Um consumidor ajuizou ação de indenização contra um fornecedor no Juizado Especial alegando prejuízos decorrentes da prestação inadequada de serviços de funilaria. Na audiência de conciliação, o consumidor foi orientado a desistir da ação no Juizado Especial e repropor na Justiça comum, onde poderia apresentar orçamentos que demonstrassem a necessidade de reparos no veículo e outras provas. O prestador de serviços alegou a prevenção do Juizado Especial, porém, a tese foi rejeitada em primeira e segunda instâncias.
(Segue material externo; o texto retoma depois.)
(* ===== verification/RiskGovernance.v ===== *)
(** * RiskGovernance: [omniagentos/reliability/governance.py]

    The deterministic risk classifier of a diff, over the registry of protected
    paths.  The governance configuration and reading a diff from git are not here. *)

From Stdlib Require Import Ascii.
From S2P Require Import Prelude PyString PyPath PyRegex PathContainment PyYaml ProtectedPaths Records.
Open Scope Z_scope.

Record DiffEntry := mkEntry {
  d_status : string;
  d_path : string;
  d_old_path : option string;
  d_resolved_paths : list string;
  d_content : string;
}.

Record RiskResult := mkRisk {
  k_level : Z;
  k_reasons : list string;
  k_protected_paths : list string;
  k_tier : option Tier;
  k_tier_p : bool;
  k_tier_s : bool;
  k_declared_mismatch : bool;
  k_keyword_hit : bool;
}.

(** [ChangeRisk.L1] to [ChangeRisk.L4]. *)
Definition clamp_risk (level : Z) : Z := Z.max 1 (Z.min 4 level).

Definition KEYWORD_RE : regex :=
  alts [lit true "billing"; lit true "payment"; lit true "auth"; lit true "security"; lit true "permission";
        lit true "delet"; lit true "credential"; seqs [lit true "secret"; WordB]].

(** [_norm] is the same text function in both modules. *)
Definition norm : string → string := norm_runtime_path.

(** [s.endswith(suffix)] *)
Fixpoint endswith (suffix s : string) : bool :=
  bool_decide (s = suffix) || match s with "" => false | String _ s' => endswith suffix s' end.

(** [Path(p).stem] of a path whose last component has a suffix. *)
Fixpoint last_dot (s : string) : option (string * string) :=
  match s with
  | "" => None
  | String c s' => match last_dot s' with
                   | Some (a, b) => Some (String c a, b)
                   | None => if Ascii.eqb c "." then Some ("", s') else None
                   end
  end.
Definition stem (p : string) : string :=
  let name := basename p in
  match last_dot name with
  | Some (String _ _ as a, String _ _) => a
  | _ => name
  end.

(** What the loop over the entries has found. *)
Record Scan := mkScan {
  z_reasons : list string;
  z_protected : list string;
  z_tier_p : bool;
  z_tier_s : bool;
  z_mismatch : bool;
  z_keyword : bool;
}.
#[export] Instance Scan_rebuild : Rebuild Scan := λ z,
  mkScan z.(z_reasons) z.(z_protected) z.(z_tier_p) z.(z_tier_s) z.(z_mismatch) z.(z_keyword).
Definition reason (text : string) (z : Scan) : Scan := z <| z_reasons := z.(z_reasons) ++ [text] |>.

Section classify.
Context (registry : ProtectedPathsRegistry).

Definition literals (e : DiffEntry) : list string :=
  norm e.(d_path) :: match e.(d_old_path) with Some (String _ _ as p) => [norm p] | _ => [] end.
Definition effective (e : DiffEntry) : list string := literals e ++ map norm e.(d_resolved_paths).

Definition check_declared (declared : option (list string)) (z : Scan) (lp : string) : Scan :=
  match declared with
  | Some declared =>
      if negb (bool_decide (lp = "")) && negb (bool_decide (lp ∈ declared))
      then reason ("undeclared-path:" +:+ lp) (z <| z_mismatch := true |>) else z
  | None => z
  end.

Definition check_tier (z : Scan) (p : string) : Scan :=
  match path_tier registry p with
  | Some TierP => reason ("tier-P:" +:+ p) (z <| z_tier_p := true |> <| z_protected := z.(z_protected) ++ [p] |>)
  | Some TierS => reason ("tier-S:" +:+ p) (z <| z_tier_s := true |>)
  | None => z
  end.

Definition is_added (status : string) : bool :=
  match status with String c _ => Ascii.eqb (lower_char c) "a" | "" => false end.

Definition check_shadow (e : DiffEntry) (z : Scan) : Scan :=
  let primary := norm e.(d_path) in
  if is_added e.(d_status) && endswith ".py" primary then
    match path_tier registry primary with
    | Some _ => z
    | None =>
        let name := stem primary in
        if bool_decide (name ∈ registry.(protected_p_modules)) then
          reason ("shadow-P:" +:+ name) (z <| z_tier_p := true |> <| z_protected := z.(z_protected) ++ [primary] |>)
        else if bool_decide (name ∈ registry.(protected_s_modules)) then
          reason ("shadow-S:" +:+ name) (z <| z_tier_s := true |>)
        else z
    end
  else z.

Definition haystack (e : DiffEntry) : string := e.(d_content) +:+ String newline (norm e.(d_path)).
Definition check_keyword (e : DiffEntry) (z : Scan) : Scan :=
  if search KEYWORD_RE (haystack e)
  then reason ("keyword-guard:" +:+ norm e.(d_path)) (z <| z_keyword := true |>) else z.

Definition scan_entry (declared : option (list string)) (z : Scan) (e : DiffEntry) : Scan :=
  let z := foldl (check_declared declared) z (literals e) in
  let z := foldl check_tier z (effective e) in
  check_keyword e (check_shadow e z).

Definition classify_risk (entries : list DiffEntry) (declared_paths : option (list string))
    (suggested_level : Z) : RiskResult :=
  let declared := map norm <$> declared_paths in
  let z := foldl (scan_entry declared) (mkScan [] [] false false false false) entries in
  let level := clamp_risk suggested_level in
  let level := if z.(z_tier_s) then Z.max level 3 else level in
  let level := if z.(z_tier_p) || z.(z_mismatch) || z.(z_keyword) then 4 else level in
  mkRisk level z.(z_reasons) z.(z_protected)
    (if z.(z_tier_p) then Some TierP else if z.(z_tier_s) then Some TierS else None)
    z.(z_tier_p) z.(z_tier_s) z.(z_mismatch) z.(z_keyword).
End classify.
No julgamento do recurso do fornecedor, a relatora, Ministra Nancy Andrighi, da 3ª Turma do Superior Tribunal de Justiça (STJ), negou provimento ao recurso sob o fundamento de que é possível propor na Justiça comum a mesma ação que foi extinta no Juizado Especial, sem resolução de mérito, devido à desistência do autor, pois, a atitude do autor que desiste da ação para ajuizá-la na Justiça comum não caracteriza má-fé processual, mas uma opção legítima pelo rito processual mais completo.
Para a magistrada, segundo a jurisprudência do STJ, cabe ao autor escolher entre o processamento da ação perante o Juizado Especial Cível estadual, sob o rito da lei 9.099/95, ou perante a Justiça comum, sob o rito do Código de Processo Civil, sendo certo que a lei 9.099/95 não tem uma regra equivalente ao artigo 286, inciso II, do CPC, que estabelece consequências, sob o ponto de vista da prevenção, para o processo extinto sem resolução de mérito por desistência do autor.